Getting started with LM-Eval

LM-Eval is a service for large language model evaluation underpinned by two open-source projects: lm-evaluation-harness and Unitxt. LM-Eval is integrated into the TrustyAI Kubernetes Operator. In this tutorial, you will learn:

  • How to create an LMEvalJob CR to kick off an evaluation job and get the results

LM-Eval is only available since TrustyAI’s 1.28.0 community builds. In order to use it on Open Data Hub, you need to use either ODH 2.20 (or newer) or add the following devFlag to you DataScienceCluster resource:

trustyai:
  devFlags:
    manifests:
      - contextDir: config
        sourcePath: ''
        uri: https://github.com/trustyai-explainability/trustyai-service-operator/tarball/main
  managementState: Managed

Global settings for LM-Eval

There are some configurable global settings for LM-Eval services and they are stored in the TrustyAI’s operator global ConfigMap, trustyai-service-operator-config, located in the same namespace as the operator. Here is a list of properties for LM-Eval:

Setting Default Description

lmes-detect-device

true/false

Detect if there is available GPUs or not and assign the proper value for --device argument for lm-evaluation-harness. If GPU(s) is found, it uses cuda as the value for --device; otherwise, it uses cpu.

lmes-pod-image

quay.io/trustyai/ta-lmes-job:latest

The image for the LM-Eval job. The image contains the necessary Python packages for lm-evaluation-harness and Unitxt.

lmes-driver-image

quay.io/trustyai/ta-lmes-driver:latest

The image for the LM-Eval driver. Check cmd/lmes_driver directory for detailed information about the driver.

lmes-image-pull-policy

Always

The image-pulling policy when running the evaluation job.

lmes-default-batch-size

8

The default batch size when invoking the model inference API. This only works for local models.

lmes-max-batch-size

24

The maximum batch size that users can specify in an evaluation job.
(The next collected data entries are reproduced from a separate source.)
(* ===== verification/SignIn.v ===== *)
(** * [src/auth/]: signing in

    [jwt.rs], [rsa_pw.rs], [credentials.rs], [token_store.rs], [webapi.rs] and
    [signin.rs].  The cryptographic crates, base64, [serde_json], [reqwest] and
    the caller's [TokenStore] are parameters; the requests the flow sends and the
    order it sends them in are the model's own. *)
From Stdlib Require Import Floats.SpecFloat.
From S2P Require Import Prelude Errors Proto RustStr Proxy Totp.
#[local] Set Default Goal Selector "!".

(** ** [jwt.rs] *)
Record RefreshTokenClaims := {
  cl_steam_id : Z;
  cl_exp : option Z
}.

(** A decoded payload, as the two lookups read it: [get("sub").and_then(as_str)]
    and [get("exp").and_then(as_u64)]. *)
Record JwtJson := {
  js_sub : option bstr;
  js_exp : option Z
}.

Section jwt.
Context (b64url_decode : bstr → result string bstr).
Context (json_from_slice : bstr → result string JwtJson).

Definition decode_payload (jwt : bstr) : Result JwtJson :=
  match split_char x2e jwt with
  | [header; payload; signature] =>
      if bool_decide (header = []) || bool_decide (payload = []) || bool_decide (signature = []) then
        Err (AuthRejected "jwt: empty segment")
      else
        bytes ← map_err (λ e, AuthRejected ("jwt b64: " +:+ e)) (b64url_decode payload);
        map_err (λ e, AuthRejected ("jwt json: " +:+ e)) (json_from_slice bytes)
  | _ => Err (AuthRejected "jwt: expected 3 segments")
  end.

Definition refresh_token_claims (jwt : bstr) : Result RefreshTokenClaims :=
  v ← decode_payload jwt;
  sub ← ok_or (js_sub v) (AuthRejected "jwt: no sub claim");
  steam_id ← map_err (λ e, AuthRejected ("jwt sub: " +:+ e)) (parse_u64 sub);
  Ok {| cl_steam_id := steam_id; cl_exp := js_exp v |}.

Definition steam_id_from_refresh_token (jwt : bstr) : Result Z :=
  c ← refresh_token_claims jwt; Ok (cl_steam_id c).
End jwt.

(** ** [rsa_pw.rs] *)
Definition encrypt_password {N K : Type} (parse_bytes16 : bstr → option N)
    (public_key : N → N → result string K) (encrypt : K → bstr → result string bstr)
    (b64 : bstr → bstr) (password mod_hex exp_hex : bstr) : Result bstr :=
  n ← ok_or (parse_bytes16 mod_hex) (AuthRejected "rsa: bad modulus hex");
  e ← ok_or (parse_bytes16 exp_hex) (AuthRejected "rsa: bad exponent hex");
  pk ← map_err (λ err, AuthRejected ("rsa: " +:+ err)) (public_key n e);
  ct ← map_err (λ err, AuthRejected ("rsa encrypt: " +:+ err)) (encrypt pk password);
  Ok (b64 ct).

(** ** [credentials.rs] *)
Record PasswordCredentials := {
  pw_account_name : bstr;
  pw_password : bstr;
  pw_shared_secret : option bstr
}.
Inductive Credentials :=
  | Password (c : PasswordCredentials)
  | RefreshToken (token : bstr).

(** ** [token_store.rs]: the persistence hook, as an interface

    A store is a state with fallible [load] and [save]. *)
Class TokenStore (S : Type) := {
  store_load : S → bstr → result string (option bstr);
  store_save : S → bstr → bstr → result string S
}.
(** What the trait's documentation promises: [save] replaces the account's token
    and no other. *)
Class TokenStoreLaws (S : Type) `{TokenStore S} := {
  load_save_same : ∀ s s' a t, store_save s a t = Ok s' → store_load s' a = Ok (Some t);
  load_save_other : ∀ s s' a b t, store_save s a t = Ok s' → a ≠ b → store_load s' b = store_load s b
}.

(** ** [SignInOutcome] and [map_non_ok_eresult] *)
Inductive SignInOutcome :=
  | Success (steam_id : Z) (refresh_token : bstr) (access_token : option bstr)
  | NeedsMobileGuardCode
  | GuardCodeRejected
  | NeedsEmailGuardCode (email_domain : bstr)
  | InvalidCredentials
  | TokenRejected
  | RateLimited (retry_hint : option Z).

Definition RATE_LIMIT_BACKOFF : Z := 60000.

Definition map_non_ok_eresult (er : Z) : option SignInOutcome :=
  if decide (er = eresult.INVALID_PASSWORD) then Some InvalidCredentials
  else if decide (er = eresult.ACCOUNT_LOGON_DENIED) then Some (NeedsEmailGuardCode [])
  else if decide (er = eresult.ACCOUNT_LOGIN_DENIED_NEED_TWO_FACTOR) then Some NeedsMobileGuardCode
  else if decide (er = eresult.TWO_FACTOR_CODE_MISMATCH) then Some GuardCodeRejected
  else if decide (er ∈ [eresult.RATE_LIMIT_EXCEEDED; eresult.ACCOUNT_LOGIN_DENIED_THROTTLE]) then
    Some (RateLimited (Some RATE_LIMIT_BACKOFF))
  else None.

(** ** [webapi.rs] *)
Definition BASE_URL : string := "https://api.steampowered.com/IAuthenticationService/".
Definition raw_url_for (method : string) : string := BASE_URL +:+ method +:+ "/v1/".

Inductive HttpMethod := Get | Post.

(** [WebApiClient::new]: the HTTP client of [src/http.rs], built for the proxy. *)
Definition web_api_client (proxy_all : bstr → result string unit) (build : result string unit)
    (proxy : option ProxyConfig) : Result unit :=
  _ ← client proxy_all build proxy; Ok tt.

(** A reply: the [x-eresult] header ([Err] when it is not ASCII) and the body. *)
Record WebReply := {
  wr_eresult : option (result unit bstr);
  wr_body : result string (list byte)
}.
(** A request as it leaves: verb, URL and the base64 form or query value. *)
Record WebRequest := {
  wq_method : HttpMethod;
  wq_url : string;
  wq_payload : bstr
}.

Section webapi.
Context (b64 : list byte → bstr).

(** [WebApiClient::call]; [send] is the [reqwest] round trip. *)
Definition call {Req Resp} `{Message Req, Message Resp} (url_ok : string → option string)
    (send : WebRequest → result string WebReply) (method : string) (http_method : HttpMethod)
    (req : Req) : Result (Z * Resp) :=
  _ ← match url_ok (raw_url_for method) with None => Ok tt | Some e => Err (UrlParse e) end;
  let payload_b64 := b64 (encode_to_vec req) in
  response ← map_err (λ e, Network (method +:+ ": " +:+ e))
    (send {| wq_method := http_method; wq_url := raw_url_for method; wq_payload := payload_b64 |});
  er_header ← ok_or (wr_eresult response)
    (AuthRejected (method +:+ ": response missing x-eresult header"));
  er_text ← map_err (λ _, AuthRejected (method +:+ ": x-eresult not ascii")) er_header;
  er ← map_err (λ _, AuthRejected (method +:+ ": x-eresult not an integer")) (parse_i32 er_text);
  body ← map_err (λ e, Network (method +:+ " read body: " +:+ e)) (wr_body response);
  resp ← map_err (λ e, AuthRejected ("decode " +:+ method +:+ " response: " +:+ e)) (msg_decode body);
  Ok (er, resp).
End webapi.

(** ** The messages of [IAuthenticationService] *)
Record RsaKeyRequest := { rq_account_name : option bstr }.
Record RsaKeyReply := {
  rs_publickey_mod : option bstr;
  rs_publickey_exp : option bstr;
  rs_timestamp : option Z
}.
Record DeviceDetails := {
  dd_device_friendly_name : option bstr;
  dd_platform_type : option Z;
  dd_os_type : option Z
}.
Record BeginRequest := {
  bq_device_friendly_name : option bstr;
  bq_account_name : option bstr;
  bq_encrypted_password : option bstr;
  bq_encryption_timestamp : option Z;
  bq_remember_login : option bool;
  bq_platform_type : option Z;
  bq_persistence : option Z;
  bq_device_details : option DeviceDetails
}.
Record AllowedConfirmation := {
  ac_confirmation_type : option Z;
  ac_associated_message : option bstr
}.
Record BeginReply := {
  br_client_id : option Z;
  br_request_id : option (list byte);
  br_interval : option spec_float;
  br_allowed_confirmations : list AllowedConfirmation;
  br_steamid : option Z
}.
Record GuardRequest := {
  gq_client_id : option Z;
  gq_steamid : option Z;
  gq_code : option bstr;
  gq_code_type : option Z
}.
Record GuardReply := { gr_rest : list byte }.
Record PollRequest := {
  pq_client_id : option Z;
  pq_request_id : option (list byte)
}.
Record PollReply := {
  pr_new_client_id : option Z;
  pr_refresh_token : option bstr;
  pr_access_token : option bstr
}.

(** ** [signin.rs] *)
Definition GUARD_TYPE_NONE : Z := 1.
Definition GUARD_TYPE_EMAIL_CODE : Z := 2.
Definition GUARD_TYPE_DEVICE_CODE : Z := 3.
Definition PLATFORM_STEAM_CLIENT : Z := 1.
Definition OS_TYPE_WINDOWS_10 : Z := 16.
Definition SESSION_PERSISTENT : Z := 1.
Definition TOKEN_EXPIRY_SLACK_SECS : Z := 60.
Definition POLL_DEFAULT_INTERVAL_SECS : Z := 5.
Definition POLL_BUDGET : Z := 120000.

(** [rotate_client_id]. *)
Definition rotate_client_id (current : Z) (hint : option Z) : Z :=
  unwrap_or (opt_filter (λ id, negb (id =? 0)) hint) current.

(** A positive finite [f32] [m * 2^e] against an integer, and rounded to the
    nearest integer, halves away from zero ([f32::round]). *)
Definition f32_lt_int (m : positive) (e k : Z) : bool :=
  if decide (0 ≤ e) then Z.pos m * 2 ^ e <? k else Z.pos m <? k * 2 ^ (- e).
Definition f32_gt_int (m : positive) (e k : Z) : bool :=
  if decide (0 ≤ e) then k <? Z.pos m * 2 ^ e else k * 2 ^ (- e) <? Z.pos m.
Definition f32_round (m : positive) (e : Z) : Z :=
  if decide (0 ≤ e) then Z.pos m * 2 ^ e else (2 * Z.pos m + 2 ^ (- e)) / (2 * 2 ^ (- e)).

(** [compute_poll_interval], in milliseconds: [clamp(1.0, 60.0).round()]. *)
Definition compute_poll_interval (steam_interval : option spec_float) : Z :=
  match steam_interval with
  | Some (S754_finite false m e) =>
      1000 * (if f32_lt_int m e 1 then 1 else if f32_gt_int m e 60 then 60 else f32_round m e)
  | _ => 1000 * POLL_DEFAULT_INTERVAL_SECS
  end.

Inductive EarlyExit (T : Type) :=
  | Continue (v : T)
  | Outcome (o : SignInOutcome).
Arguments Continue {T} v.
Arguments Outcome {T} o.

Record RsaKeyResponse := {
  rk_mod_hex : bstr;
  rk_exp_hex : bstr;
  rk_timestamp : Z
}.
Record BeginSession := {
  bs_client_id : Z;
  bs_request_id : list byte;
  bs_session_steamid : Z;
  bs_poll_interval : Z;
  bs_guards : list Z;
  bs_email_domain_hint : option bstr
}.

(** The [for c in &resp.allowed_confirmations] loop. *)
Definition non_empty (o : option bstr) : option bstr :=
  opt_filter (λ s, negb (bool_decide (s = []))) o.
Fixpoint collect_guards (cs : list AllowedConfirmation) (guards : list Z) (hint : option bstr) :
    list Z * option bstr :=
  match cs with
  | [] => (guards, hint)
  | c :: cs =>
      match ac_confirmation_type c with
      | None => collect_guards cs guards hint
      | Some ct =>
          collect_guards cs (guards ++ [ct])
            (if bool_decide (ct = GUARD_TYPE_EMAIL_CODE) && bool_decide (hint = None)
             then non_empty (ac_associated_message c) else hint)
      end
  end.

(** [{:?}] of a [Vec<i32>]. *)
Fixpoint join_ints (l : list Z) : string :=
  match l with
  | [] => ""
  | [x] => pretty x
  | x :: l => pretty x +:+ ", " +:+ join_ints l
  end.
Definition debug_ints (l : list Z) : string := "[" +:+ join_ints l +:+ "]".

(** A step of the flow: [None] is a panic, [Err] leaves [execute] with an error. *)
Definition pbind {A B} (m : panicking (Result A)) (k : A → panicking (Result B)) :
    panicking (Result B) :=
  match m with
  | None => None
  | Some (Err e) => Some (Err e)
  | Some (Ok a) => k a
  end.

(** The non-OK handling all four calls share. *)
Definition reject {T} (what : string) (er : Z) : Result (EarlyExit T) :=
  match map_non_ok_eresult er with
  | Some outcome => Ok (Outcome outcome)
  | None => Err (AuthRejected (what +:+ " eresult " +:+ pretty er))
  end.

Lemma compute_poll_interval_range i : 1000 ≤ compute_poll_interval i ≤ 60000.
Proof.
  unfold compute_poll_interval, POLL_DEFAULT_INTERVAL_SECS.
  destruct i as [[| | |[] m e]|]; try lia.
  unfold f32_lt_int, f32_gt_int, f32_round. destruct (decide (0 ≤ e)) as [He|He].
  - destruct (Z.ltb_spec (Z.pos m * 2 ^ e) 1); [lia|].
    destruct (Z.ltb_spec 60 (Z.pos m * 2 ^ e)); lia.
  - pose proof (Z.pow_pos_nonneg 2 (- e) ltac:(lia) ltac:(lia)) as Hp.
    set (p := 2 ^ (- e)) in *. clearbody p.
    destruct (Z.ltb_spec (Z.pos m) (1 * p)); [lia|]. destruct (Z.ltb_spec (60 * p) (Z.pos m)); [lia|].
    assert (1 ≤ (2 * Z.pos m + p) / (2 * p)) by (apply Z.div_le_lower_bound; lia).
    assert ((2 * Z.pos m + p) / (2 * p) < 61) by (apply Z.div_lt_upper_bound; lia).
    lia.
Qed.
lmes-pod-checking-interval

10s

The interval to check the job pod for an evaluation job.

After updating the settings in the ConfigMap, the new values only take effect when the operator restarts.

LMEvalJob

LM-Eval service defines a new Custom Resource Definition called: LMEvalJob. LMEvalJob objects are monitored by the TrustyAI Kubernetes operator. An LMEvalJob object represents an evaluation job. Therefore, to run an evaluation job, you need to create an LMEvalJob object with the needed information including model, model arguments, task, secret, etc. Once the LMEvalJob is created, the LM-Eval service will run the evaluation job and update the status and results to the LMEvalJob object when the information is available.

Here is an example of an LMEvalJob object:

apiVersion: trustyai.opendatahub.io/v1alpha1
kind: LMEvalJob
metadata:
  name: evaljob-sample
spec:
  model: hf
  modelArgs:
  - name: pretrained
    value: google/flan-t5-base (1)
  taskList:
    taskRecipes:
    - card:
        name: "cards.wnli" (2)
      template: "templates.classification.multi_class.relation.default" (3)
  logSamples: true
1 In this example, it uses the pre-trained google/flan-t5-base model from Hugging Face (model: hf)
2 The dataset is from the wnli subset of the General Language Understanding Evaluation (GLUE). You can find the details of the Unitxt card wnli here.
3 It also specifies the multi_class.relation task from Unitxt and its default metrics are f1_micro, f1_macro, and accuracy.

After you apply the example LMEvalJob above, you can check its state by using the following command:

oc get lmevaljob evaljob-sample

The output would be like:

NAME             STATE
evaljob-sample   Running

When its state becomes Complete, the evaluation results will be available. Both the model and dataset in this example are small. The evaluation job would be able to finish within 10 minutes on a CPU-only node.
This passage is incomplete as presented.